Les aventures de Zembla ont pour cadre une Afrique moins intemporelle qu’il n’y paraît :
l’ère des indépendances a succédé à celle des colonies. L’action se déroule au Karunda,
république imaginaire. Le décor est celui d’une Afrique méridionale où voisinent états
indépendants (ou bantoustans ?) et zones de peuplements blanches. La coexistence plus
ou moins pacifique entre les anciens colons et la nouvelle administration autochtone
est évoquée par moments. Souvent, policiers ou militaires sont noirs. Le fils adoptif
de Zembla aussi.
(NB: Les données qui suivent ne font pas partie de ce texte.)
Definition epoll_ready (guard priv i : Z) : M est unit :=
  events ← eget EP_EVENTS priv;
  fd ← eget_int (EE_FD i) events; flags ← eget (EE_EVENTS i) events;
  if has flags (Z.lor EPOLLHUP EPOLLERR) then callback O_ERROR guard fd else
  _ ← (if has flags EPOLLIN then callback O_RECV guard fd else mret tt);
  _ ← (if has flags EPOLLOUT then callback O_SEND guard fd else mret tt);
  if has flags EPOLLRDHUP then callback O_ERROR guard fd else mret tt.
Fixpoint epoll_dispatch (guard priv : Z) (l : list nat) : M est unit :=
  match l with [] => mret tt | i :: l => _ ← epoll_ready guard priv (Z.of_nat i); epoll_dispatch guard priv l end.

Definition kepoll_proc (guard timeout : Z) : M est Z :=
  priv ← kylin_event_get_priv_data guard;
  if priv =? NULL then mret NOENT else
  cfd ← eget_int EP_CFD priv; events ← eget EP_EVENTS priv; max ← eget_int EP_MAX priv;
  n ← call (SysEpollWait cfd max (s32 timeout));
  l ← ask (ready sys); _ ← epoll_store events 0 (take (Z.to_nat n) l);
  _ ← epoll_dispatch guard priv (seq 0 (Z.to_nat n));
  mret KOK.

(** The second test is of the private data, not of [events]. *)
Definition kepoll_create : M est Z :=
  priv ← emem (kylin_malloc sizeof_epoll);
  if priv =? NULL then mret NULL else
  _ ← eput EP_MAX priv 64;
  cfd ← call (SysEpollCreate 64);
  _ ← eput EP_CFD priv cfd;
  if cfd =? -1 then _ ← emem (kylin_free priv); mret NULL else
  events ← emem (kylin_malloc (12 * 64));
  _ ← eput EP_EVENTS priv events;
  if priv =? NULL then _ ← call_ (SysClose cfd); _ ← emem (kylin_free priv); mret NULL else
  mret priv.
Definition kepoll_destroy (priv : Z) : M est unit :=
  if priv =? NULL then mret tt else
  cfd ← eget_int EP_CFD priv; _ ← call_ (SysClose cfd);
  events ← eget EP_EVENTS priv; _ ← emem (kylin_free events);
  emem (kylin_free priv).
Definition kepoll_init : Z := KOK.
Definition kepoll_fini : unit := tt.
End Backends.

(** ** The plug-ins ([kylin_event_plugin.c]) *)

(** The functions of a plug-in somebody registers, by address. *)
Record user_ops := mk_user {
  u_add : Z -> Z -> Z -> Z -> M est Z;
  u_del : Z -> Z -> Z -> Z -> M est Z;
  u_mod : Z -> Z -> Z -> Z -> M est Z;
  u_proc : Z -> Z -> Z -> M est Z;
  u_create : Z -> M est Z;
  u_destroy : Z -> Z -> M est unit;
  u_init : Z -> M est Z;
  u_fini : Z -> M est unit;
}.

Definition builtin_reg (f : impl) : kevent_reg_t :=
  mk_reg (Some f) (Some f) (Some f) (Some f) (Some f) (Some f) (Some f) (Some f).
Definition default_eplugin : list kevent_plugin_t :=
  [mk_plugin 0 KEVENT_TYPE_SELECT (builtin_reg Select);
   mk_plugin 0 KEVENT_TYPE_POLL (builtin_reg Poll);
   mk_plugin 0 KEVENT_TYPE_EPOLL (builtin_reg Epoll);
   mk_plugin 0 KEVENT_TYPE_MAX no_reg].

Definition KEVENT_TYPE_DEF_CNT : nat := 4.

Section Registry.
Context (sys : system) (nested : nested_dtors) (act : Z -> Z -> Z -> M est unit) (user : user_ops).

Definition do_add (f : impl) (guard fd flags : Z) : M est Z :=
  match f with
  | Select => kselect_add guard fd flags | Poll => kpoll_add guard fd flags
  | Epoll => kepoll_add sys guard fd flags | User a => u_add user a guard fd flags
  end.
Definition do_del (f : impl) (guard fd flags : Z) : M est Z :=
  match f with
  | Select => kselect_del guard fd flags | Poll => kpoll_del guard fd flags
  | Epoll => kepoll_del sys guard fd flags | User a => u_del user a guard fd flags
  end.
Definition do_mod (f : impl) (guard fd flags : Z) : M est Z :=
  match f with
  | Select => kselect_mod guard fd flags | Poll => kpoll_mod guard fd flags
  | Epoll => kepoll_mod sys guard fd flags | User a => u_mod user a guard fd flags
  end.
Definition do_proc (f : impl) (guard timeout : Z) : M est Z :=
  match f with
  | Select => kselect_proc sys act guard timeout | Poll => kpoll_proc sys act guard timeout
  | Epoll => kepoll_proc sys act guard timeout | User a => u_proc user a guard timeout
  end.
Definition do_create (f : impl) : M est Z :=
  match f with
  | Select => kselect_create nested | Poll => kpoll_create | Epoll => kepoll_create sys | User a => u_create user a
  end.
Definition do_destroy (f : impl) (priv : Z) : M est unit :=
  match f with
  | Select => kselect_destroy nested priv | Poll => kpoll_destroy priv
  | Epoll => kepoll_destroy sys priv | User a => u_destroy user a priv
  end.
Definition do_init (f : impl) : M est Z :=
  match f with
  | Select => mret kselect_init | Poll => mret kpoll_init | Epoll => mret kepoll_init | User a => u_init user a
  end.
Definition do_fini (f : impl) : M est unit :=
  match f with
  | Select => mret kselect_fini | Poll => mret kpoll_fini | Epoll => mret kepoll_fini | User a => u_fini user a
  end.

(** [if(f) f(...)] *)
Definition call_init (f : option impl) : M est Z := match f with Some f => do_init f | None => mret KOK end.
Definition call_fini (f : option impl) : M est unit := match f with Some f => do_fini f | None => mret tt end.
Definition call_destroy (f : option impl) (priv : Z) : M est unit :=
  match f with Some f => do_destroy f priv | None => mret tt end.

Definition kylin_event_register (type : Z) (reg : kevent_reg_t) : M est Z :=
  p ← plugin_at type;
  if negb (p_type p =? KEVENT_TYPE_MAX) then mret (kerr_code KYLIN_ERROR_EXIST) else
  match r_proc reg with
  | None => mret (kerr_code KYLIN_ERROR_INVAL)
  | Some _ => then_ (call_init (r_init reg)) (_ ← set_plugin type (mk_plugin 0 type reg); mret KOK)
  end.

Definition kylin_event_unregister (type : Z) : M est Z :=
  p ← plugin_at type;
  if p_type p =? KEVENT_TYPE_MAX then mret NOENT else
  if negb (p_ref p =? 0) then mret (kerr_code KYLIN_ERROR_BUSY) else
  _ ← call_fini (r_fini (p_reg p));
  _ ← set_plugin type (mk_plugin 0 KEVENT_TYPE_MAX no_reg);
  mret KOK.

Fixpoint init_plugins (l : list nat) : M est Z :=
  match l with
  | [] => mret KOK
  | i :: l =>
      p ← plugin_at (Z.of_nat i);
      then_ (if negb (p_type p =? KEVENT_TYPE_MAX) then call_init (r_init (p_reg p)) else mret KOK) (init_plugins l)
  end.

(** The second loop has nothing to do: there are as many types as built-in ones. *)
Fixpoint free_entries (l : list nat) : M est unit :=
  match l with
  | [] => mret tt
  | i :: l =>
      p ← plugin_at (Z.of_nat i);
      _ ← set_plugin (Z.of_nat i) (mk_plugin (p_ref p) KEVENT_TYPE_MAX (p_reg p)); free_entries l
  end.

Definition kylin_event_plugin_init : M est Z :=
  then_ (init_plugins (seq 0 KEVENT_TYPE_DEF_CNT))
    (_ ← free_entries (seq KEVENT_TYPE_DEF_CNT (Z.to_nat KEVENT_TYPE_MAX - KEVENT_TYPE_DEF_CNT)); mret KOK).

Fixpoint fini_plugins (l : list nat) : M est unit :=
  match l with
  | [] => mret tt
  | i :: l =>
      p ← plugin_at (Z.of_nat i);
      _ ← (if negb (p_type p =? KEVENT_TYPE_MAX) then call_fini (r_fini (p_reg p)) else mret tt);
      fini_plugins l
  end.
Definition kylin_event_plugin_fini : M est unit := fini_plugins (seq 0 (Z.to_nat KEVENT_TYPE_MAX)).

(** ** The interface ([kylin_event.c]) *)
Definition set_ref (type : Z) (f : Z -> Z) : M est unit :=
  p ← plugin_at type; set_plugin type (mk_plugin (u32 (f (p_ref p))) (p_type p) (p_reg p)).

(** [reg.destroy(guard->priv)] *)
Definition destroy_priv (type guard : Z) : M est unit :=
  p ← plugin_at type;
  match r_destroy (p_reg p) with Some f => priv ← eget E_PRIV guard; do_destroy f priv | None => mret tt end.

Definition destroy_events (guard : Z) : M est unit := a ← eget E_EVENTS guard; set_destroy nested a.

(** The end of [kylin_event_create]: the loop is linked, counted and numbered. *)
Definition link_event (type guard opts : Z) : M est Z :=
  el ← get_elist;
  r ← on_heap (kylin_list_insert_head el guard);
  if vptr_addr r =? NULL then
    _ ← destroy_priv type guard; _ ← destroy_events guard; _ ← emem (kylin_free guard); mret NULL
  else
    _ ← set_ref type (fun n => n + 1);
    id ← next_eid;
    _ ← eput E_ID guard id;
    _ ← eput E_TYPE guard type;
    bs ← emem (load_at opts 0 sizeof_opts);
    _ ← emem (store_at guard E_OPTS bs);
    mret guard.
Lemma entry_fd : is_u 32 fd -> eget (PF_FD (Z.of_nat j)) fds (upd s fds (array l)) = Ok (fd, upd s fds (array l)).
Proof using Hj. intros H. by eapply (entry_get s fds l j fd ev rev Hj _ _ fd [] 4); [..|simpl; lia|]. Qed.

Lemma entry_events : is_u 16 ev -> eget (PF_EVENTS (Z.of_nat j)) fds (upd s fds (array l)) = Ok (ev, upd s fds (array l)).
Proof using Hj. intros H. by eapply (entry_get s fds l j fd ev rev Hj _ _ ev (le_bytes 4 fd) 2). Qed.

Lemma entry_revents : is_u 16 rev -> eget (PF_REVENTS (Z.of_nat j)) fds (upd s fds (array l)) = Ok (rev, upd s fds (array l)).
Proof using Hj. intros H. by eapply (entry_get s fds l j fd ev rev Hj _ _ rev (le_bytes 4 fd ++ le_bytes 2 ev) 2 []). Qed.

(** [fds[index].events |= bit] *)
Lemma or_events_eq bit : is_u 16 ev ->
  or_events fds (Z.of_nat j) bit (upd s fds (array l)) = Ok (tt, upd s fds (array (<[j := (fd, Z.lor ev bit, rev)]> l))).
Proof using Hj. intros H. unfold or_events. run (entry_events H). apply put_events. Qed.
End Fields.

(** What is asked of [poll] for the flags of an event. *)
Definition poll_mask (flags : Z) : Z :=
  Z.lor (if has flags KEVENT_FLAG_READ then POLLIN else 0) (if has flags KEVENT_FLAG_WRITE then POLLOUT else 0).

Lemma poll_mask_range flags : is_u 16 (poll_mask flags).
Proof. unfold poll_mask, is_u. by repeat case_match. Qed.

Lemma poll_entry_eq s fds l j a e : l !! j = Some (0, 0, 0) -> a <> fds ->
  blocks (emem_of s) !! a = Some (event_bytes e.1 e.2) -> event_ok e ->
  poll_entry fds (Z.of_nat j) a (upd s fds (array l)) =
    Ok (tt, upd s fds (array (<[j := (u32 e.1, poll_mask e.2, 0)]> l))).
Proof.
  intros Hj Ha Hb He. assert (Hlt : (j < length l)%nat) by (by eapply lookup_lt_Some).
  assert (Hb' : forall bs, blocks (emem_of (upd s fds bs)) !! a = Some (event_bytes e.1 e.2)).
  { intros bs. simpl. by rewrite lookup_insert_ne. }
  unfold poll_entry. run (event_fd a e (Hb' (array l))). run (put_entry_fd s fds l j 0 0 0 Hj (u32 e.1)).
  run (event_flags a e (Hb' (array (<[j := (u32 e.1, 0, 0)]> l))) He).
  set (l1 := <[j := (u32 e.1, 0, 0)]> l).
  assert (H1 : l1 !! j = Some (u32 e.1, 0, 0)) by (by apply list_lookup_insert_eq).
  set (m1 := if has e.2 KEVENT_FLAG_READ then POLLIN else 0).
  assert (E1 : (if has e.2 KEVENT_FLAG_READ then or_events fds (Z.of_nat j) POLLIN else mret tt) (upd s fds (array l1)) =
    Ok (tt, upd s fds (array (<[j := (u32 e.1, m1, 0)]> l)))).
  { subst m1. destruct (has _ _); [|done]. rewrite (or_events_eq s fds l1 j _ 0 0 H1) by done.
    subst l1. by rewrite list_insert_insert_eq. }
  run E1. run (event_flags a e (Hb' (array (<[j := (u32 e.1, m1, 0)]> l))) He).
  unfold poll_mask. fold m1. destruct (has e.2 KEVENT_FLAG_WRITE); [|by rewrite Z.lor_0_r].
  rewrite (or_events_eq s fds (<[j := (u32 e.1, m1, 0)]> l) j (u32 e.1) m1 0).
  - by rewrite list_insert_insert_eq.
  - by apply list_lookup_insert_eq.
  - subst m1. unfold is_u. by case_match.
Qed.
C’est là que le bât blesse : imaginerait-on Tarzan, sans Jane, adopter
un « négrillon » ?
Ce dernier, prénommé Yeye, est un personnage clé : encore enfant, joufflu et grassouillet,
il n’a pas le physique avenant de ces adolescents en crise profilés en petits hommes qui,
dans mainte BD, font équipe avec les super héros qu’ils admirent – et rêvent peut-être
de remplacer un jour (Robin et Batman, Terry et Pat Ryan dans Terry et les pirates de
Milton Caniff, etc.) ; jetant sur le monde des adultes un regard sans concession, il
s’affuble même des dépouilles d’un ordre déchu : le casque de MP dont il est toujours
coiffé, sur quel champ de bataille a-t-il été ramassé ? Et ce gros réveil qu’il porte
en pendentif, toujours arrêté à 5 heures, indique-t-il l’heure du thé qui n’aura
plus jamais lieu ? Commentant, en « petit nègre » et avec l’ironie d’un chœur
antique parfois, l’action qui se déroule sous nos yeux, prenant parti d’en rire,
c’est presque un personnage nietzschéen, le petit frère de l’homme supérieur des
« trois métamorphoses »
redevenu enfant, qui s’assoit dans le sable et joue aux dés, par delà bien et mal.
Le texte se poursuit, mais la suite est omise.